→ PROBLEM REQUIREMENTS
Select from the records below every line that has the word "logs" in it.

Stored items
········

Fixpoint scan (acc : totals) (lines : list string) : outcome totals :=
  match lines with
  | [] => Ok acc
  | line :: rest => acc' <- scan_line acc line ;; scan acc' rest
  end.

(** [with open(output_file) as f: for line in f: ...] *)
Definition scan_file (fs : logs) (output_file : string) : outcome totals :=
  opened <- Fs.iter_lines fs output_file ;;
  acc <- scan initial_totals (fst opened) ;;
  match snd opened with
  | Some e => Raise e
  | None => Ok acc
  end.

(** [f.readlines()] *)
Definition readlines (fs : logs) (output_file : string) : outcome (list string) :=
  opened <- Fs.iter_lines fs output_file ;;
  match snd opened with
  | Some e => Raise e
  | None => Ok (fst opened)
  end.

(** [[next(f, '') for _ in range(n)]] *)
Fixpoint take_lines (n : nat) (lines : list string) (err : option exn)
  : outcome (list string) :=
  match n with
  | O => Ok []
  | S n' =>
      match lines with
      | line :: rest =>
          more <- take_lines n' rest err ;; Ok (line :: more)
      | [] =>
          match err with
          | Some e => Raise e
          | None => more <- take_lines n' [] None ;; Ok (EmptyString :: more)
          end
      end
  end.

Definition first_lines (fs : logs) (output_file : string) (n : nat)
  : outcome (list string) :=
  opened <- Fs.iter_lines fs output_file ;;
  take_lines n (fst opened) (snd opened).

········

→ OUTPUT BELOW
Definition scan_file (fs : logs) (output_file : string) : outcome totals :=
Definition readlines (fs : logs) (output_file : string) : outcome (list string) :=
Definition first_lines (fs : logs) (output_file : string) (n : nat)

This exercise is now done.